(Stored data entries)
*****
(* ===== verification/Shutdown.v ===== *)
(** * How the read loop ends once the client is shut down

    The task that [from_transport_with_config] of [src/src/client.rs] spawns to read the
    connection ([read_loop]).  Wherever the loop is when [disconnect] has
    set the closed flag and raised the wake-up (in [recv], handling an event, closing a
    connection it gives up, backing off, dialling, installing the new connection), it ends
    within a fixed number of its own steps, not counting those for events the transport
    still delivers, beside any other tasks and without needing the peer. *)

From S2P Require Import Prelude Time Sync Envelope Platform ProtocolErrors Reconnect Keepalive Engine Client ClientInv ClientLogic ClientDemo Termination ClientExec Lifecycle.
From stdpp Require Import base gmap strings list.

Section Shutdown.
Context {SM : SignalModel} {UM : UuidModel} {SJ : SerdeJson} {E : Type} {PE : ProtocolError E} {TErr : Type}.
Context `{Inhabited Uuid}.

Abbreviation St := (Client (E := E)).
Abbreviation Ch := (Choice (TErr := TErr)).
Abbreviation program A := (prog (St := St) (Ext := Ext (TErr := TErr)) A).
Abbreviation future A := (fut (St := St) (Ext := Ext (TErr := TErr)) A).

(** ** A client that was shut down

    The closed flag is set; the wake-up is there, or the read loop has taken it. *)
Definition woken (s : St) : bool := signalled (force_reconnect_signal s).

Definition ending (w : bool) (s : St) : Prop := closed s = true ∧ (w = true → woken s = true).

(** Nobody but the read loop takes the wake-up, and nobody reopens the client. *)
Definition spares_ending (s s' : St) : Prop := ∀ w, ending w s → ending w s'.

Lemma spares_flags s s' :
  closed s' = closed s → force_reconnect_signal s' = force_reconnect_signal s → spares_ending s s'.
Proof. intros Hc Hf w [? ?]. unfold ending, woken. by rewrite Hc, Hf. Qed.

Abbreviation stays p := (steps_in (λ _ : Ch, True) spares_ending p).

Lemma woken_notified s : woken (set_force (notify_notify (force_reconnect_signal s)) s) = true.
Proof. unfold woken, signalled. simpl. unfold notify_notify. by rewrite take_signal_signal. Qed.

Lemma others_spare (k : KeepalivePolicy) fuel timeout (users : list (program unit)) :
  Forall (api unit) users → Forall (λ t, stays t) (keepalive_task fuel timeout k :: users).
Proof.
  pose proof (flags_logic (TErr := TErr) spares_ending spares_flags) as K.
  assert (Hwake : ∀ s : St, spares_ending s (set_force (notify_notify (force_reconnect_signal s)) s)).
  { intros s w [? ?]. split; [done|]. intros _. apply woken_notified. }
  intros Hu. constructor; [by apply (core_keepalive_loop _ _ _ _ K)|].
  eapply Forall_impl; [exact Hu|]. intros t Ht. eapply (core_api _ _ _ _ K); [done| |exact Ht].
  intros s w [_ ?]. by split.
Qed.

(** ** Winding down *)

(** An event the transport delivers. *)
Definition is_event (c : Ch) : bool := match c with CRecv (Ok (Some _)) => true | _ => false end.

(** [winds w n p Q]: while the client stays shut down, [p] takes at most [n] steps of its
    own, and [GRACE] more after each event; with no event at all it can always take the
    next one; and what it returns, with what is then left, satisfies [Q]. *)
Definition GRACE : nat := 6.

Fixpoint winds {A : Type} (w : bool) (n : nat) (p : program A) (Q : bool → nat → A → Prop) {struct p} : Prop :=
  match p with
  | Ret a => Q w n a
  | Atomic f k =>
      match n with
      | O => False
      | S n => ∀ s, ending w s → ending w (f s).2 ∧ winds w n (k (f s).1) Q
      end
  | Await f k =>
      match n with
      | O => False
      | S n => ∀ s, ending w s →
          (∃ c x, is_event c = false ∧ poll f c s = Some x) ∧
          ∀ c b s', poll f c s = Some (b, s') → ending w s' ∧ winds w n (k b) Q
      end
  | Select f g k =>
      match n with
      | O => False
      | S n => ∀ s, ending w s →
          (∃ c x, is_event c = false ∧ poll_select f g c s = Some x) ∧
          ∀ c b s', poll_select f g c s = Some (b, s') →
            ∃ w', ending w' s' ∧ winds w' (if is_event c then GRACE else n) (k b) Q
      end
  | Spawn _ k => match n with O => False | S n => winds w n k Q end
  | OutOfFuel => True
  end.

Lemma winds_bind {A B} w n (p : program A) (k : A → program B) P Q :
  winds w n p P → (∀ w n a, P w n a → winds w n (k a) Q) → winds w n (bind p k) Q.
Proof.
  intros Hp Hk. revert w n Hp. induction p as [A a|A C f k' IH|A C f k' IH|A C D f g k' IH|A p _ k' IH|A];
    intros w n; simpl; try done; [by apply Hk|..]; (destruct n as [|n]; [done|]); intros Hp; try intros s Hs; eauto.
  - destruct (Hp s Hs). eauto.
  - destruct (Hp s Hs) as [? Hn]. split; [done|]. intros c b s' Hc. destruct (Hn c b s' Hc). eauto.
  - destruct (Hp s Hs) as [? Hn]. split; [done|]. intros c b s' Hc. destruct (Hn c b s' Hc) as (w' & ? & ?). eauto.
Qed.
*****
Each line above with the word "Require" must be returned.

From S2P Require Import Prelude Time Sync Envelope Platform ProtocolErrors Reconnect Keepalive Engine Client ClientInv ClientLogic ClientDemo Termination ClientExec Lifecycle.
From stdpp Require Import base gmap strings list.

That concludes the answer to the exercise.